Obviously I knew they’d only asked me to swap clothes to confuse their demon. Did I care about being used as demon-bait? No, because by then I didn’t believe in demons. Plus, wearing that fur coat made me one of a pair with Chingis, one of a pair of swaggering nomads with eagle-calming skills and strings of horses somewhere in the desert.

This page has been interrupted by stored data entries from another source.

(** The same for a shard that is acquired. *)
Lemma acquire_effect op st sid :
  let st' := handleAcquireShard op st in
  LatestConfig st' = LatestConfig st ∧
  ClientLastRequest st' = foldl mergeLastRequest (ClientLastRequest st) (map_to_list (OpClientLastRequest op)) ∧
  (timestamp st' sid, storeOf st' sid) =
    if decide (sid = ShardId op ∧ timestamp st sid < ShardConfigNum op)
    then (ShardConfigNum op, ShardData op) else (timestamp st sid, storeOf st sid).
Proof.
  cbv zeta. unfold handleAcquireShard. destruct (decide (ShardConfigNum op > timestamp st (ShardId op))) as [Hgt|Hle].
  - split_and!; [done..|]. unfold storeOf, timestamp in *. skv_simpl. destruct (decide (sid = ShardId op)) as [->|Hne].
    + rewrite !lookup_insert_eq, decide_True by (split; [done|lia]). cbn. by rewrite cloneStore_eq.
    + rewrite !lookup_insert_ne, decide_False by (done || by intros []). done.
  - split_and!; [done..|]. unfold storeOf, timestamp in *. skv_simpl. rewrite decide_False; [done|].
    intros [-> ?]. lia.
Qed.

(** A request that is executed is newer than the client's last one. *)
Lemma executes_newer g op st i :
  executes g op st = true → ClientLastRequest st !! ClientId op = Some i → i < RequestIndex op.
Proof.
  intros [_ Hd%negb_true_iff]%andb_prop Hi. unfold isDuplicateOp in Hd. rewrite Hi in Hd. case_decide; [done|lia].
Qed.

Lemma executed_tab g op st :
  executes g op st = true → tab_le (ClientLastRequest st) (<[ClientId op := RequestIndex op]> (ClientLastRequest st)).
Proof.
  intros He c i Hi. destruct (decide (c = ClientId op)) as [->|Hc].
  - rewrite lookup_insert_eq. eexists. split; [done|]. pose proof (executes_newer g op st i He Hi). lia.
  - rewrite lookup_insert_ne by done. by exists i.
Qed.

(** *** The agreement of a group's shards after it executes an operation *)
Lemma executed_agrees g op st st' sid E :
  executes g op st = true →
  ClientLastRequest st' = <[ClientId op := RequestIndex op]> (ClientLastRequest st) →
  (∀ k, getValueWithKey k st' =
        if decide (k = Key op) then effect op (getValueWithKey k st) else getValueWithKey k st) →
  agreesIn st sid E → agreesIn st' sid (E ++ [op]).
Proof.
  intros He Htab Hval [Hd Hc]. split.
  - intros k Hk. pose proof (Hval k) as Hv. rewrite !getValueWithKey_store, Hk in Hv. rewrite Hv, valueOf_snoc, (Hd k Hk).
    repeat case_decide; congruence.
  - intros op' [Hop|Hop]%elem_of_app Hs Hi; rewrite Htab.
    + destruct (Hc op' Hop Hs Hi) as (j & Hj & ?). destruct (executed_tab g op st He _ _ Hj) as (l & ? & ?).
      exists l. split; [done|lia].
    + apply list_elem_of_singleton in Hop as ->. rewrite lookup_insert_eq. by eexists.
Qed.

(** ** The cluster *)

(** A reply to a request for a shard: who asked, for which shard of which
    configuration, which server answered. *)
Record Flight := mkFlight { asker : Z; shard : Z; target : Config; server : string; reply : AcquireShardReply }.

(** The state of each group; the replies under way; and the operations
    executed so far, in their order. *)
Record Cluster := mkCluster { states : gmap Z State; flying : list Flight; executed : list Op }.

Inductive Step :=
  (** the ticker that asks for configurations fires *)
  | Reconfigure (g : Z)
  (** of the calls that the ticker asking for shards starts, the [j]-th is answered by [srv] *)
  | Fetch (g : Z) (j : nat) (srv : string)
  (** reply [k] is handled *)
  | Deliver (k : nat)
  (** a client's operation is applied *)
  | Client (g : Z) (kind key value : string) (client index : Z).

Section cluster.
(** The controller's configurations. *)
Context (h : list Config).

(** The controller's answer to Query. *)
Definition query (n : Z) : Config :=
  if decide (0 ≤ n < zlen h) then default zeroConfig (h !! Z.to_nat n) else default zeroConfig (last h).

Definition leaderOf (g : Z) (st : State) : ShardKV PeerView := serverOf true g 0 (mkReplica 0 st).

(** What a group's leader started is applied. *)
Definition commit (g : Z) (kv : ShardKV PeerView) (C : Cluster) : Res Cluster :=
  st ← applyOps g (startedOps (rf kv)) (state kv);
  Ok (mkCluster (<[g := st]> (states C)) (flying C) (executed C)).

Definition cluster_step (C : Cluster) (l : Step) : Res Cluster :=
  match l with
  | Reconfigure g =>
      match states C !! g with
      | Some st => kv ← shardConfigTicker query (leaderOf g st); commit g kv C
      | None => Ok C
      end
  | Fetch g j srv =>
      match states C !! g with
      | Some st =>
          calls ← acquireShardTicker (leaderOf g st);
          match calls !! j with
          | Some (sid, target) =>
              match states C !! owner target sid with
              | Some donor =>
                  let args := createAcquireShards sid target (leaderOf g st) in
                  Ok (mkCluster (states C)
                    (flying C ++ [mkFlight g sid target srv (AcquireShards args (leaderOf (owner target sid) donor))])
                    (executed C))
              | None => Ok C
              end
          | None => Ok C
          end
      | None => Ok C
      end
  | Deliver k =>
      match flying C !! k with
      | Some f =>
          match states C !! asker f with
          | Some st =>
              kv ← acquireShards (λ _ s, if decide (s = server f) then Some (reply f) else None)
                     (shard f) (target f) (leaderOf (asker f) st);
              commit (asker f) kv C
          | None => Ok C
          end
      | None => Ok C
      end
  | Client g kind key value client index =>
      match states C !! g with
      | Some st =>
          if decide (kind = GET ∨ kind = PUT ∨ kind = APPEND) then
            let op := clientOp (leaderOf g st) kind key value client index in
            '(st', _) ← applyOp g op st;
            Ok (mkCluster (<[g := st']> (states C)) (flying C)
              (if executes g op st then executed C ++ [op] else executed C))
          else Ok C
      | None => Ok C
      end
  end.

(** The schedule: a group goes on to the next configuration when no group is
    behind it, and those at its configuration have all their shards. *)
Definition settled (C : Cluster) (l : Step) : Prop :=
  match l with
  | Reconfigure g => ∀ st g' st', states C !! g = Some st → states C !! g' = Some st' →
      Num (LatestConfig st) ≤ Num (LatestConfig st') ∧
      (Num (LatestConfig st') = Num (LatestConfig st) → lagging g' st' = [])
  | _ => True
  end.

(** The groups [gs]; a configuration may also give a shard to nobody, or to a
    group that does not exist. *)
Context (gs : gset Z).

Definition cluster_initial : Cluster := mkCluster (gset_to_gmap makeState gs) [] [].

Inductive cluster_reachable : Cluster → Prop :=
  | cr_initial : cluster_reachable cluster_initial
  | cr_step C l C' : cluster_reachable C → settled C l → cluster_step C l = Ok C' → cluster_reachable C'.

Record history_ok : Prop := mkHistoryOk {
  ho_groups : ∀ g, g ∈ gs → 0 < g;
  ho_first : h !! 0%nat = Some zeroConfig;
  ho_num : ∀ i c, h !! i = Some c → Num c = Z.of_nat i;
}.

(** The owner of a shard in configuration [n]. *)
Definition ownerAt (n : Z) (sid : Z) : Z := owner (default zeroConfig (h !! Z.to_nat n)) sid.

Abbreviation num st := (Num (LatestConfig st)).

(** A group is all it should be by itself. *)
Record group_ok (g : Z) (st : State) : Prop := mkGroupOk {
  go_ok : skv_ok st;
  go_prefix : AllConfigs st `prefix_of` h;
  go_le : ∀ sid, sid ∈ shardIds → timestamp st sid ≤ num st;
  (** it has had every shard it owned *)
  go_past : ∀ sid n, sid ∈ shardIds → 0 < n < num st → ownerAt n sid = g → n ≤ timestamp st sid;
  (** a shard it kept, or had from the first configuration, it has *)
  go_kept : ∀ sid, sid ∈ shardIds → 0 < num st → ownerAt (num st) sid = g →
    num st = 1 ∨ ownerAt (num st - 1) sid = g → timestamp st sid = num st;
}.

(** The groups together, and the operations executed. *)
Record cluster_inv (C : Cluster) : Prop := mkClusterInv {
  ci_dom : dom (states C) = gs;
  ci_group : ∀ g st, states C !! g = Some st → group_ok g st;
  (** no group is more than one configuration ahead *)
  ci_near : ∀ g g' st st', states C !! g = Some st → states C !! g' = Some st' →
    num st' ≤ num st + 1 ∧ (num st' = num st + 1 → lagging g st = []);
  (** who has a shard has its contents *)
  ci_hold : ∀ g st sid, states C !! g = Some st → sid ∈ shardIds → 0 < num st → ownerAt (num st) sid = g →
    timestamp st sid = num st → agreesIn st sid (executed C);
  (** who has given a shard away has its contents until the new owner has them *)
  ci_give : ∀ d st r st' sid, states C !! d = Some st → states C !! r = Some st' → sid ∈ shardIds → 1 < num st →
    ownerAt (num st - 1) sid = d → ownerAt (num st) sid = r → d ≠ r → timestamp st' sid < num st →
    agreesIn st sid (executed C);
  (** who got a shard got it from a group that had given it away *)
  ci_came : ∀ r st d st' sid, states C !! r = Some st → states C !! d = Some st' → sid ∈ shardIds → 1 < num st →
    ownerAt (num st) sid = r → timestamp st sid = num st → ownerAt (num st - 1) sid = d → num st ≤ num st';
  ci_fly : ∀ f st, f ∈ flying C → ASR_Error (reply f) = ASOK → states C !! asker f = Some st →
    let n := Num (target f) + 1 in
    shard f ∈ shardIds ∧ 1 < n ≤ num st ∧ ASR_ConfigNum (reply f) ≤ n ∧
    (ownerAt n (shard f) = asker f ∧ ownerAt (n - 1) (shard f) ∈ gs) ∧
    (ASR_ConfigNum (reply f) = n →
      (∀ st', states C !! ownerAt (n - 1) (shard f) = Some st' → n ≤ num st') ∧
      (timestamp st (shard f) < n →
        agrees (ASR_ShardData (reply f)) (ASR_ClientLastRequest (reply f)) (shard f) (executed C)));
  ci_flyer : ∀ f, f ∈ flying C → is_Some (states C !! asker f) ∧ ASR_Error (reply f) ≠ ASFiller;
  (** nothing is executed for a group before its first configuration *)
  ci_new : ∀ g st op, states C !! g = Some st → num st = 0 → op ∈ executed C →
    ownerAt 1 (key2shard (Key op)) ≠ g;
  ci_once : ∀ i j op op', executed C !! i = Some op → executed C !! j = Some op' → (i < j)%nat →
    key2shard (Key op) = key2shard (Key op') → ClientId op = ClientId op' → 0 < RequestIndex op →
    RequestIndex op < RequestIndex op';
}.
End cluster.

(** ** The invariant is kept *)
Section kept.
Context (h : list Config) (gs : gset Z) (H : history_ok h gs).
Implicit Types (C : Cluster) (st : State) (sid : Z).
Local Abbreviation num st := (Num (LatestConfig st)).
Local Abbreviation own := (ownerAt h).
Local Abbreviation inv := (cluster_inv h gs).

Lemma key_shard k : key2shard k ∈ shardIds.
Proof.
  apply elem_of_seqZ. unfold key2shard. change (Z.of_nat NShards) with 10. destruct k as [|a k]; [lia|].
  pose proof (Z.mod_pos_bound (Z.of_nat (nat_of_ascii a)) 10). lia.
Qed.

Lemma go_latest g st : group_ok h g st → h !! Z.to_nat (num st) = Some (LatestConfig st).
Proof.
  intros [Hok [k Hp] _ _ _]. pose proof (so_last _ Hok) as Hl. rewrite last_lookup in Hl.
  pose proof (skv_num _ Hok). rewrite Hp. apply lookup_app_l_Some.
  replace (Z.to_nat (num st)) with (pred (length (AllConfigs st))) by lia. done.
Qed.

Lemma owner_latest g st sid : group_ok h g st → owner (LatestConfig st) sid = own (num st) sid.
Proof. intros G. unfold ownerAt. by rewrite (go_latest _ _ G). Qed.

Lemma num_nonneg g st : group_ok h g st → 0 ≤ num st.
Proof. intros G. pose proof (skv_num _ (go_ok _ _ _ G)) as Hn. destruct (AllConfigs st) eqn:E; [|cbn in Hn; lia].
  pose proof (so_first _ (go_ok _ _ _ G)) as Hf. by rewrite E in Hf. Qed.

Lemma owner_zero sid : owner zeroConfig sid = 0.
Proof.
  unfold owner. destruct (Shards zeroConfig !! Z.to_nat sid) as [o|] eqn:E; [|done].
  by apply lookup_replicate in E as [-> _].
Qed.

(** Nobody owns a shard before the first configuration. *)
Lemma owned_later g st sid : g ∈ gs → group_ok h g st → own (num st) sid = g → 0 < num st.
Proof using H.
  intros Hg G Ho. pose proof (num_nonneg g st G). destruct (decide (num st = 0)) as [E|]; [|lia].
  exfalso. pose proof (ho_groups _ _ H g Hg). unfold ownerAt in Ho.
  rewrite E in Ho. change (Z.to_nat 0) with 0%nat in Ho. rewrite (ho_first _ _ H) in Ho.
  change (owner zeroConfig sid = g) in Ho. rewrite owner_zero in Ho. lia.
Qed.

(** Who lacks no shard has those it owns. *)
Lemma has_shard g st sid :
  group_ok h g st → lagging g st = [] → sid ∈ shardIds → own (num st) sid = g → timestamp st sid = num st.
Proof.
  intros G Hl Hs Ho. pose proof (go_le _ _ _ G sid Hs).
  apply lagging_nil with (sid := sid) in Hl; [lia|done|]. by rewrite (owner_latest g).
Qed.

Lemma group_in C g st : inv C → states C !! g = Some st → g ∈ gs.
Proof. intros I Hg. rewrite <- (ci_dom _ _ _ I). by apply elem_of_dom_2 in Hg. Qed.

(** While some group has a shard, no other has it, *)
Lemma one_holder C g st r st' sid :
  inv C → states C !! g = Some st → states C !! r = Some st' → sid ∈ shardIds →
  own (num st) sid = g → timestamp st sid = num st → own (num st') sid = r → timestamp st' sid = num st' → g = r.
Proof using H.
  intros I Hg Hr Hs Hog Htg Hor Htr.
  pose proof (owned_later g st sid (group_in C g st I Hg) (ci_group _ _ _ I _ _ Hg) Hog).
  pose proof (owned_later r st' sid (group_in C r st' I Hr) (ci_group _ _ _ I _ _ Hr) Hor).
  destruct (ci_near _ _ _ I g r st st' Hg Hr) as [N1 _]. destruct (ci_near _ _ _ I r g st' st Hr Hg) as [N2 _].
  destruct (decide (num st = num st')) as [E|E]; [congruence|]. exfalso.
  destruct (decide (num st < num st')).
  - pose proof (ci_came _ _ _ I r st' g st sid Hr Hg Hs ltac:(lia) Hor Htr) as Hc.
    replace (num st' - 1) with (num st) in Hc by lia. specialize (Hc Hog). lia.
  - pose proof (ci_came _ _ _ I g st r st' sid Hg Hr Hs ltac:(lia) Hog Htg) as Hc.
    replace (num st - 1) with (num st') in Hc by lia. specialize (Hc Hor). lia.
Qed.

In the afternoon, Mrs Spendlove asked Chingis to tell the class a little bit about the clothes we were wearing. I stood up and explained that they had to be thick and warm because it could get so cold on the steppe, even in the desert, at night. Minus fifty. And even though they hadn’t asked me, I told them about Chingis Khan – who Chingis was named after, just like lots of Mongolian boys. Because I knew all about him, I said how when he was dying, he asked to be buried in a secret place with no monument so that the whole of his empire could be his gravestone. After his friends had laid his body in the ground, they stampeded a thousand horses over it to churn up the soil and disguise his grave. Then they all rode home and killed each other so that no one would ever tell the secret.
“What about you, Chingis? What can you tell us about your country?” said Mrs Spendlove. Thinking about it now, that may have been a pointed remark as I seemed to be doing all the talking.
He said, “Well, there’s the desert. And then there are some oasis things in the desert, you know, with trees that look like giant flowers.” I didn’t know about them. “They’re sort of magical. And we have mountains that are made of metal and they are shiny in the sun.” I didn’t know about them, either. “And if you’re in trouble, you can make a pile of stones and maybe put some horse’s skull on it, or a prayer flag, and walk around it three times clockwise, and that’ll help. It’s called an ovoo.”